This is a joint post with Charles Kenny.
This is a joint post with Charles Kenny.
This week, eight polio vaccination workers in Sindh and Peshawar have been killed in Pakistan during a three day anti-polio drive (see here). Last week in Afghanistan, two polio vaccinators were also killed. Suspicions of CIA involvement in the campaign have been identified as causes of the attacks. “Our teams are getting attacked, and we are having a hard time hiring health workers because they are worried about being called a spy,” said the Head of Medicine in Khyber Pakhtunkhwa province earlier this summer.
Using childhood vaccination as a tool of terror brings our collective humanity to a new low. This year in Pakistan, the Global Polio Eradication Initiative estimates that 56 children have been affected and some paralyzed by this totally preventable disease. In effect, the Taliban is using Pakistan’s own children as a weapon against the United States.

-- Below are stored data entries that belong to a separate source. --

Lemma error_inv e s' : on_error s e = Some (Next s') -> inv (evs ++ [SError e]) s'.
Proof using Hinv Hz.
  unfold on_error. destruct (miners s !! e) as [mn|] eqn:Hm.
  - destruct (Z.eqb_spec (clientID mn) 0) as [|Hk]; [intros [= <-]; by eapply forget_inv|].
    destruct (busy_task _ _ Hm Hk) as (t & Ht & Ha & Hok). rewrite Ht.
    destruct (lost t) eqn:El; [intros [= <-]; eapply forget_inv; eauto|].
    unfold fire. simpl. intros [= <-].
    pose proof (busy_requested _ _ Hm Hk) as Hreq. destruct Hinv as [H1 H2 H3 H4 H5 H6].
    constructor; rewrite ?requested_snoc, ?joined_snoc; simpl; rewrite ?app_nil_r; try done.
    + intros c Hc. eapply client_ok_perm; [|by apply H1]. unfold outstanding.
      cbn [pendingRequests miners]. rewrite pend_cons, (busy_delete c _ _ _ Hm).
      change (pend_range c _) with (busy_range c mn). solve_Permutation.
    + intros r [->|Hr]%elem_of_cons; [done|by apply H3].
    + intros m x [_ Hx]%lookup_delete_Some. by eapply H4.
    + intros m. rewrite H5. split.
      * intros (x & Hx & Hc). exists x. rewrite lookup_delete_ne by congruence. done.
      * intros (x & [Hne Hx]%lookup_delete_Some & Hc). by exists x.
  - destruct (tasks s !! e) as [t|] eqn:Ht; intros [= <-]; [|by apply idle_inv].
    destruct Hinv as [H1 H2 H3 H4 H5 H6].
    constructor; rewrite ?requested_snoc, ?joined_snoc; simpl; rewrite ?app_nil_r; try done.
    + intros c Hc. destruct (decide (c = e)) as [->|Hne].
      * rewrite lookup_insert_eq. apply client_ok_lost. rewrite <- Ht. by apply H1.
      * rewrite lookup_insert_ne by congruence. by apply H1.
    + intros c Hc. destruct (H2 c Hc) as (F1 & F). rewrite lookup_insert_ne by congruence. by split.
Qed.
End Invariant.

(** ** Runs *)

Section Runs.
Context (floorLog10 : Z -> Z) (ceilDiv : Z -> Z -> Z).
Context (Hlog : forall n, 10000 < n -> 0 < floorLog10 n < 2 ^ 62).

#[local] Abbreviation next := (next floorLog10 ceilDiv).

Lemma free_length evs s : inv evs s -> (length (freeMiners s) <= length evs)%nat.
Proof using.
  intros [_ _ _ H4 H5 H6]. transitivity (length (joined evs)).
  - apply submseteq_length, NoDup_submseteq; [done|]. intros m (mn & Hm & _)%H5. by eapply H4.
  - unfold joined. clear. induction evs as [|ev evs IH]; [done|].
    rewrite omap_cons_list, length_app. destruct (join_id ev); unfold option_list; simpl; lia.
Qed.

Lemma next_inv evs s ev s' :
  inv evs s -> well_behaved (evs ++ [ev]) -> Z.of_nat (length evs) < 2 ^ 62 ->
  next s ev = Some s' -> inv (evs ++ [ev]) s'.
Proof using Hlog.
  intros Hinv Hwb Hlen. pose proof (well_behaved_prefix _ _ Hwb) as (_ & _ & Hz).
  destruct Hwb as (Hreq & Hjoin & _). rewrite requested_snoc in Hreq. rewrite joined_snoc in Hjoin.
  apply NoDup_app in Hreq as (_ & Hreq & _), Hjoin as (_ & Hjoin & _).
  pose proof (free_length _ _ Hinv).
  unfold BitcoinServer.next. destruct (schedule _ _ s ev) as [[|s1]|] eqn:E; try done. intros [= <-].
  unfold schedule in E. destruct (1024 <? trigger s); [done|].
  destruct ev as [r|ok|id|r|e]; simpl in E.
  - eapply (request_inv evs s Hinv); [exact Hlog|lia| |exact E]. intros Hin. apply (Hreq _ Hin). by left.
  - by eapply trigger_inv.
  - eapply join_inv; [done| |done]. intros Hin. apply (Hjoin _ Hin). by left.
  - by eapply result_inv.
  - by eapply error_inv.
Qed.

Lemma start_inv : inv [] startServer.
Proof using.
  constructor; simpl; try done.
  - intros c _. split; [|by left]. done.
  - by intros r ?%not_elem_of_nil.
  - intros m. split; [by intros ?%not_elem_of_nil|by intros (mn & ? & _)].
  - constructor.
Qed.

Lemma exec_next_inv evs s :
  exec next startServer evs = Some s -> well_behaved evs -> Z.of_nat (length evs) < 2 ^ 62 -> inv evs s.
Proof using Hlog.
  revert s. induction evs as [|ev evs IH] using rev_ind; intros s.
  { intros [= <-] _ _. apply start_inv. }
  rewrite exec_app, length_app. simpl. intros H Hwb Hlen.
  destruct (exec next startServer evs) as [s1|] eqn:E; [|done]. simpl in H.
  destruct (next s1 ev) as [s2|] eqn:E2; [|done]. injection H as <-.
  eapply next_inv; [|done|lia|done]. apply IH; [done|by eapply well_behaved_prefix|lia].
Qed.

(** C34: the scheduler loses no work and never panics.  In every state it reaches
    with clients that request once and miners that join once, whatever miners and
    clients are lost and in whatever order the messages come: no case
    dereferences a missing task, and for every client that is not lost the ranges
    of its request are, each once, those whose result was counted, those that
    wait, and those a miner has; the task counts the last two kinds and holds the
    least hash counted. *)
Theorem scheduler_accounts evs s :
  exec next startServer evs = Some s -> well_behaved evs -> Z.of_nat (length evs) < 2 ^ 62 ->
  (forall ev, schedule floorLog10 ceilDiv s ev <> Some Panic) /\
  forall c t, tasks s !! c = Some t -> lost t = false ->
    parts s !!! c ≡ₚ (reports s !!! c).*1 ++ outstanding c s /\
    tminers t = Z.of_nat (length (outstanding c s)) /\
    (minHash t, minNonce t) = collect (reports s !!! c).*2.
Proof using Hlog.
  intros Hrun Hwb Hlen. pose proof (exec_next_inv _ _ Hrun Hwb Hlen) as Hinv.
  destruct Hwb as (_ & _ & Hz). split; [intros ev; by apply (schedule_no_panic evs)|].
  intros c t Ht Hl. assert (c <> 0) as Hc.
  { intros ->. apply (iv_fresh _ _ Hinv) in Hz as [? _]. congruence. }
  pose proof (iv_client _ _ Hinv c Hc) as H. rewrite Ht in H.
  destruct H as (_ & Hbest & Hcnt & _ & gone & Hp & Hg). rewrite (Hg Hl), app_nil_r in Hp.
  split_and!; [done| |done]. rewrite Hcnt, Hp, length_app, length_fmap. lia.
Qed.

(** An answer that was written. *)
Lemma answer_counted evs s c m :
  exec next startServer evs = Some s -> well_behaved evs -> Z.of_nat (length evs) < 2 ^ 62 ->
  (c, m) ∈ written s -> Type_ m = Result ->
  m = answer (reports s !!! c).*2 /\ parts s !!! c ≡ₚ (reports s !!! c).*1 /\
  outstanding c s = [] /\ answers c s = [m].
Proof using Hlog.
  intros Hrun Hwb Hlen Hm Ht. pose proof (exec_next_inv _ _ Hrun Hwb Hlen) as Hinv.
  destruct Hwb as (_ & _ & Hz).
  assert (m ∈ answers c s) as Ha.
  { apply list_elem_of_omap. exists (c, m). split; [done|]. unfold answer_to. by rewrite decide_True. }
  assert (c <> 0) as Hc.
  { intros ->. apply (iv_fresh _ _ Hinv) in Hz as (_ & _ & _ & E). rewrite E in Ha.
    by apply not_elem_of_nil in Ha. }
  pose proof (iv_client _ _ Hinv c Hc) as H. destruct (tasks s !! c) as [t|].
  { destruct H as [E _]. rewrite E in Ha. by apply not_elem_of_nil in Ha. }
  destruct H as [Ho [E|[E Hp]]]; rewrite E in Ha; [by apply not_elem_of_nil in Ha|].
  apply list_elem_of_singleton in Ha as ->. done.
Qed.
(** C35: the answer to a client.  A client gets at most one answer, when nothing of
    its request is outstanding; the answer is the least of the results counted,
    and these are one for each range of the request. *)
Theorem scheduler_answers evs s c m :
  exec next startServer evs = Some s -> well_behaved evs -> Z.of_nat (length evs) < 2 ^ 62 ->
  (c, m) ∈ written s -> Type_ m = Result ->
  m = answer (reports s !!! c).*2 /\ parts s !!! c ≡ₚ (reports s !!! c).*1 /\
  outstanding c s = [] /\ answers c s = [m].
Proof using Hlog. apply answer_counted. Qed.
End Runs.
(** The result of a busy miner is for the range in the table. *)
Lemma result_pairing r s' :
  truthful hist s (SResult r) -> on_result s r = Some (Next s') -> pairing (hist ++ [SResult r]) s'.
Proof using Hp.
  intros Ht. destruct (Ht r eq_refl) as (m & Hm & Hmined).
  pose proof (lookup_lt_Some _ _ _ Hm) as Hlt. destruct Hp as [H1 H2 H3 H4 H5 H6 H7].
  assert (forall i, results i (hist ++ [SResult r]) =
    results i hist ++ (if decide (sid r = i) then [(shash r, snonce r)] else [])) as Eres.
  { intros i. rewrite results_snoc. simpl. by case_decide. }
  assert (forall i, (length (results i (hist ++ [SResult r])) <= length (asked i s))%nat) as Hle.
  { intros i. rewrite Eres, length_app. specialize (H2 i). case_decide; subst; simpl; lia. }
  assert (forall i, i ∉ joined (hist ++ [SResult r]) -> i ∉ joined hist) as Hj
    by (intros i; rewrite joined_snoc, not_elem_of_app; tauto).
  assert (forall s1, parts s1 = parts s -> forall c, c ∈ requested (hist ++ [SResult r]) -> exists q n,
    SRequest q ∈ hist ++ [SResult r] /\ rid q = c /\
    parts s1 !!! c = (fun p => (rlower p, rupper p)) <$> chunks floorLog10 ceilDiv q n) as Hparts
    by (intros s1 Es1; apply (parts_frame hist s); done).
  unfold on_result. destruct (miners s !! sid r) as [mn|] eqn:Emn.
  2: { intros [= <-]. split; auto.
    - intros i mn Hmn. rewrite Eres, decide_False, app_nil_r by congruence. by apply H1.
    - intros q Hq. by apply wants_snoc, H4.
    - intros i mn Hmn Hne. by apply wants_snoc, (H5 i mn).
    - intros c rg x (d & Hd & Hmd)%H6. exists d. split; [by apply wants_snoc|done]. }
  pose proof (H1 _ _ Emn) as Hat. unfold miner_at in Hat.
  destruct (Z.eqb_spec (clientID mn) 0) as [Hidle|Hbusy].
  { rewrite decide_True in Hat by done. lia. }
  rewrite decide_False in Hat by done. destruct Hat as [Hlen Hlast].
  assert (m = assigned mn) as -> by congruence.
  destruct (tasks s !! clientID mn) as [t|]; [|done].
  set (best := better _ _ _). set (t' := mkTask _ _ _ _).
  set (s1 := add_report s (clientID mn) _).
  set (s2 := if tminers t' =? 0 then _ else _).
  assert (miners s2 = miners s /\ pendingRequests s2 = pendingRequests s /\ reports s2 = reports s1 /\
    parts s2 = parts s /\ (forall i, asked i s2 = asked i s)) as (E1 & E2 & E3 & E4 & E5).
  { unfold s2. destruct (_ =? 0); [destruct (lost t')|]; split_and!; try done.
    intros i. transitivity (asked i (write s (clientID mn) (NewResult (minHash t') (minNonce t')))); [done|].
    rewrite asked_write, decide_False by (by intros [_ ?]). by rewrite app_nil_r. }
  remember (fire _) as s3 eqn:E. symmetry in E. simpl. intros [= <-].
  apply fire_eq in E as (F1 & F2 & F3 & F4 & F5). simpl in F1, F2, F3, F4, F5.
  assert (forall i, asked i s3 = asked i s) as Ea
    by (intros i; rewrite <- E5; by apply asked_same).
  split.
  - intros i mn'. rewrite F2, E1, Ea, Eres. intros [[<- <-]|[Hne Hi]]%lookup_insert_Some.
    + unfold miner_at. simpl. rewrite decide_True by done. rewrite length_app. simpl. lia.
    + rewrite decide_False, app_nil_r by done. by apply H1.
  - intros i. by rewrite Ea.
  - intros i Hi. rewrite Ea. auto.
  - intros q. rewrite F3, E2. intros Hq. by apply wants_snoc, H4.
  - intros i mn'. rewrite F2, E1. intros [[<- <-]|[Hne Hi]]%lookup_insert_Some Hnz; [done|].
    by apply wants_snoc, (H5 i mn').
  - intros c rg x. rewrite F4, E3. unfold s1, add_report. simpl.
    destruct (decide (c = clientID mn)) as [->|Hne].
    + rewrite lookup_total_insert_eq. intros [Hx|Hx]%elem_of_app.
      * destruct (H6 _ _ _ Hx) as (d & Hd & Hmd). exists d. split; [by apply wants_snoc|done].
      * apply list_elem_of_singleton in Hx as [= -> ->]. exists (mdata mn).
        split; [by apply wants_snoc, (H5 (sid r) mn)|done].
    + rewrite lookup_total_insert_ne by done. intros (d & Hd & Hmd)%H6. exists d.
      split; [by apply wants_snoc|done].
  - apply Hparts. by rewrite F5.
Qed.

Lemma error_pairing e s' : on_error s e = Some (Next s') -> pairing (hist ++ [SError e]) s'.
Proof using Hp.
  assert (forall s1, written s1 = written s -> (forall i mn, miners s1 !! i = Some mn -> miners s !! i = Some mn) ->
    reports s1 = reports s -> parts s1 = parts s ->
    (forall r, r ∈ pendingRequests s1 -> wants hist (rid r) (rdata r)) ->
    pairing (hist ++ [SError e]) s1) as Hsame.
  { intros s1 E1 E2 E3 E4 E5. apply (pairing_frame hist s); try done.
    - intros i. by apply asked_same.
    - intros i mn. left. by apply E2.
    - intros r Hr. by apply wants_snoc, E5.
    - by apply (parts_frame hist s). }
  assert (forall i mn, delete e (miners s) !! i = Some mn -> miners s !! i = Some mn) as Hdel
    by (intros i mn [_ ?]%lookup_delete_Some; done).
  unfold on_error. destruct (miners s !! e) as [mn|] eqn:Emn.
  - assert (pairing (hist ++ [SError e])
      (set_miners s (remove_dead (delete e (miners s)) (freeMiners s)) (delete e (miners s)))) as Hforget
      by (apply Hsame; try done; apply Hp).
    destruct (Z.eqb_spec (clientID mn) 0) as [|Hbusy]; [by intros [= <-]|].
    destruct (tasks s !! clientID mn) as [t|]; [|done]. destruct (lost t); [by intros [= <-]|].
    remember (fire _) as s1 eqn:E. symmetry in E. simpl. intros [= <-].
    apply fire_eq in E as (E1 & E2 & E3 & E4 & E5). simpl in *. apply Hsame; try done.
    + intros i mn'. rewrite E2. apply Hdel.
    + intros r. rewrite E3. intros [->|Hr]%elem_of_cons; [|by apply Hp]. simpl.
      by apply (pg_busy _ _ Hp e).
  - destruct (tasks s !! e) as [t|]; intros [= <-]; apply Hsame; try done; apply Hp.
Qed.

Lemma next_pairing ev s' :
  well_behaved (hist ++ [ev]) -> truthful hist s ev ->
  next floorLog10 ceilDiv s ev = Some s' -> pairing (hist ++ [ev]) s'.
Proof using Hp Hinv Hz.
  intros (Hreq & Hjoin & _) Ht. rewrite requested_snoc in Hreq. rewrite joined_snoc in Hjoin.
  apply NoDup_app in Hreq as (_ & Hreq & _), Hjoin as (_ & Hjoin & _).
  unfold next. destruct (schedule _ _ s ev) as [[|s1]|] eqn:E; try done. intros [= <-].
  unfold schedule in E. destruct (1024 <? trigger s); [done|].
  destruct ev as [r|ok|id|r|e]; simpl in E.
  - apply request_pairing; [|done]. intros Hin. apply (Hreq _ Hin). by left.
  - by apply trigger_pairing.
  - apply join_pairing; [|done]. intros Hin. apply (Hjoin _ Hin). by left.
  - by apply result_pairing.
  - by apply error_pairing.
Qed.
End Cases.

How should the US respond, if at all?
This situation unfortunately follows allegations that US security agencies used a Hepatitis B vaccination campaign as a vehicle for intelligence gathering (see here). And it is clear that such allegations have had a chilling effect on vaccination programs—for example in Nigeria (see here)–even when completely baseless.
Given that, it is in our own interest to make crystal clear that the US supports global public health programs to improve global health alone and that US-backed public health interventions will not be used to gather intelligence. While far from a panacea, it might help persuade a few more parents to get their kids vaccinated, or a few more local leaders to back down from a boycott. In the battle against global communicable diseases like polio and measles, every little bit helps.